> [Exercise directions] Type the entries out once more. Match them exactly.
-- Opening Marker --
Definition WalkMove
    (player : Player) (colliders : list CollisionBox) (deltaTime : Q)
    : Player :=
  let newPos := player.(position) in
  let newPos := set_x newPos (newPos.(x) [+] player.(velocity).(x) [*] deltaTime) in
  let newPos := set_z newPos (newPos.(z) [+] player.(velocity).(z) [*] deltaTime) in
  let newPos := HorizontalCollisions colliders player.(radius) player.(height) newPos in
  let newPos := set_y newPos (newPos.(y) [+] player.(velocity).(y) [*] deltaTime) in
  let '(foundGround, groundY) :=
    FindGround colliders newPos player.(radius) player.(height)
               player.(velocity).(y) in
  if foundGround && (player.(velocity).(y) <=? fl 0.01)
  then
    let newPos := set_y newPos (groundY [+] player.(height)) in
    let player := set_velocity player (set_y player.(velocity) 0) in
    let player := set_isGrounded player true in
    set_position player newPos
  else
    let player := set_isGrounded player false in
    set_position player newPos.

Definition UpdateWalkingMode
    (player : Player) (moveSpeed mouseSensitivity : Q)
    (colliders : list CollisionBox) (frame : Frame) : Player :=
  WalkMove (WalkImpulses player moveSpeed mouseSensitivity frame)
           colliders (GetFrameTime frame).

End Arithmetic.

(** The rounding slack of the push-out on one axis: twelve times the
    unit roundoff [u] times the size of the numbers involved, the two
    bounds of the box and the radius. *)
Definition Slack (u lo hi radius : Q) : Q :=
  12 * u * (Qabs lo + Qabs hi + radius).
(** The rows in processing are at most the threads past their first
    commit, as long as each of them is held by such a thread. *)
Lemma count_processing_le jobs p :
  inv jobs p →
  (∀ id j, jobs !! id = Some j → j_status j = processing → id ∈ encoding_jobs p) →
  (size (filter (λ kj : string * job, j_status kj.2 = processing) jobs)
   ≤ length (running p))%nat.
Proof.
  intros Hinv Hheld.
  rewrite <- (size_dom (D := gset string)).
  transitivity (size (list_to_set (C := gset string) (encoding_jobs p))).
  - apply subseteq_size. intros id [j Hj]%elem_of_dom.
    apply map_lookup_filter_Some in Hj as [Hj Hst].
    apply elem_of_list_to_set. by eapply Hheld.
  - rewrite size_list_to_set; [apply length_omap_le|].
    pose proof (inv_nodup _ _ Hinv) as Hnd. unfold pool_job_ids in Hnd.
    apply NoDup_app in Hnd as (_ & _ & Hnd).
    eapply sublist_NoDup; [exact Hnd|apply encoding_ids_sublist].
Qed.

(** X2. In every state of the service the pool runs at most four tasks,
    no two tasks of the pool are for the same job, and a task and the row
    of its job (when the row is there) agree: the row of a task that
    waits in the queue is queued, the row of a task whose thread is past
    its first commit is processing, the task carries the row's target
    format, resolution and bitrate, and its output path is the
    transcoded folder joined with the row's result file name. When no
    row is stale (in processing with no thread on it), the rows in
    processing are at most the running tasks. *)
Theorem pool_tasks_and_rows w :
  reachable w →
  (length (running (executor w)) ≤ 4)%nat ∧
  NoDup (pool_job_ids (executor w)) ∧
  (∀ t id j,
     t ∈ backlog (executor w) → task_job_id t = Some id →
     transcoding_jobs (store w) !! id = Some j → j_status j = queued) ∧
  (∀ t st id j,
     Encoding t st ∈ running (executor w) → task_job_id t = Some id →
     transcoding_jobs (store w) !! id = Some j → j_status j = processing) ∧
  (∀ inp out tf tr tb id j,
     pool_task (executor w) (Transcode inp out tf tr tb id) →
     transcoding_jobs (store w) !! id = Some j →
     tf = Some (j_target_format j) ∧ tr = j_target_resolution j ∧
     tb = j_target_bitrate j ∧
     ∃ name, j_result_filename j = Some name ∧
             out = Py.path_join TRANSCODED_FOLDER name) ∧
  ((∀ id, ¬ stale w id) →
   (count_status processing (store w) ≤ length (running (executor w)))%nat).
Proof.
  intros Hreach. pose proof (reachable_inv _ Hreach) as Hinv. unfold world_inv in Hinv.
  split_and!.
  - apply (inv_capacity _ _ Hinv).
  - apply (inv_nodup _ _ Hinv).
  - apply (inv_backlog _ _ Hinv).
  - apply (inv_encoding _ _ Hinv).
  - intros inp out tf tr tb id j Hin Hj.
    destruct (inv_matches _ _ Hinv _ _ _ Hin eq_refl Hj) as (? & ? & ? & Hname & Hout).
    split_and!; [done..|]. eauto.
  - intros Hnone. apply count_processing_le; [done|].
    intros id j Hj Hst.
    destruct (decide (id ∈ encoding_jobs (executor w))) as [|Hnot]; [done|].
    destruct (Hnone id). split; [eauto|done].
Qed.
-- Closing Marker --
> [Exercise result]
Definition WalkMove
    (player : Player) (colliders : list CollisionBox) (deltaTime : Q)
    : Player :=
  let newPos := player.(position) in
  let newPos := set_x newPos (newPos.(x) [+] player.(velocity).(x) [*] deltaTime) in
  let newPos := set_z newPos (newPos.(z) [+] player.(velocity).(z) [*] deltaTime) in
  let newPos := HorizontalCollisions colliders player.(radius) player.(height) newPos in
  let newPos := set_y newPos (newPos.(y) [+] player.(velocity).(y) [*] deltaTime) in
  let '(foundGround, groundY) :=
    FindGround colliders newPos player.(radius) player.(height)
               player.(velocity).(y) in
  if foundGround && (player.(velocity).(y) <=? fl 0.01)
  then
    let newPos := set_y newPos (groundY [+] player.(height)) in
    let player := set_velocity player (set_y player.(velocity) 0) in
    let player := set_isGrounded player true in
    set_position player newPos
  else
    let player := set_isGrounded player false in
    set_position player newPos.

Definition UpdateWalkingMode
    (player : Player) (moveSpeed mouseSensitivity : Q)
    (colliders : list CollisionBox) (frame : Frame) : Player :=
  WalkMove (WalkImpulses player moveSpeed mouseSensitivity frame)
           colliders (GetFrameTime frame).

End Arithmetic.

(** The rounding slack of the push-out on one axis: twelve times the
    unit roundoff [u] times the size of the numbers involved, the two
    bounds of the box and the radius. *)
Definition Slack (u lo hi radius : Q) : Q :=
  12 * u * (Qabs lo + Qabs hi + radius).
(** The rows in processing are at most the threads past their first
    commit, as long as each of them is held by such a thread. *)
Lemma count_processing_le jobs p :
  inv jobs p →
  (∀ id j, jobs !! id = Some j → j_status j = processing → id ∈ encoding_jobs p) →
  (size (filter (λ kj : string * job, j_status kj.2 = processing) jobs)
   ≤ length (running p))%nat.
Proof.
  intros Hinv Hheld.
  rewrite <- (size_dom (D := gset string)).
  transitivity (size (list_to_set (C := gset string) (encoding_jobs p))).
  - apply subseteq_size. intros id [j Hj]%elem_of_dom.
    apply map_lookup_filter_Some in Hj as [Hj Hst].
    apply elem_of_list_to_set. by eapply Hheld.
  - rewrite size_list_to_set; [apply length_omap_le|].
    pose proof (inv_nodup _ _ Hinv) as Hnd. unfold pool_job_ids in Hnd.
    apply NoDup_app in Hnd as (_ & _ & Hnd).
    eapply sublist_NoDup; [exact Hnd|apply encoding_ids_sublist].
Qed.

(** X2. In every state of the service the pool runs at most four tasks,
    no two tasks of the pool are for the same job, and a task and the row
    of its job (when the row is there) agree: the row of a task that
    waits in the queue is queued, the row of a task whose thread is past
    its first commit is processing, the task carries the row's target
    format, resolution and bitrate, and its output path is the
    transcoded folder joined with the row's result file name. When no
    row is stale (in processing with no thread on it), the rows in
    processing are at most the running tasks. *)
Theorem pool_tasks_and_rows w :
  reachable w →
  (length (running (executor w)) ≤ 4)%nat ∧
  NoDup (pool_job_ids (executor w)) ∧
  (∀ t id j,
     t ∈ backlog (executor w) → task_job_id t = Some id →
     transcoding_jobs (store w) !! id = Some j → j_status j = queued) ∧
  (∀ t st id j,
     Encoding t st ∈ running (executor w) → task_job_id t = Some id →
     transcoding_jobs (store w) !! id = Some j → j_status j = processing) ∧
  (∀ inp out tf tr tb id j,
     pool_task (executor w) (Transcode inp out tf tr tb id) →
     transcoding_jobs (store w) !! id = Some j →
     tf = Some (j_target_format j) ∧ tr = j_target_resolution j ∧
     tb = j_target_bitrate j ∧
     ∃ name, j_result_filename j = Some name ∧
             out = Py.path_join TRANSCODED_FOLDER name) ∧
  ((∀ id, ¬ stale w id) →
   (count_status processing (store w) ≤ length (running (executor w)))%nat).
Proof.
  intros Hreach. pose proof (reachable_inv _ Hreach) as Hinv. unfold world_inv in Hinv.
  split_and!.
  - apply (inv_capacity _ _ Hinv).
  - apply (inv_nodup _ _ Hinv).
  - apply (inv_backlog _ _ Hinv).
  - apply (inv_encoding _ _ Hinv).
  - intros inp out tf tr tb id j Hin Hj.
    destruct (inv_matches _ _ Hinv _ _ _ Hin eq_refl Hj) as (? & ? & ? & Hname & Hout).
    split_and!; [done..|]. eauto.
  - intros Hnone. apply count_processing_le; [done|].
    intros id j Hj Hst.
    destruct (decide (id ∈ encoding_jobs (executor w))) as [|Hnot]; [done|].
    destruct (Hnone id). split; [eauto|done].
Qed.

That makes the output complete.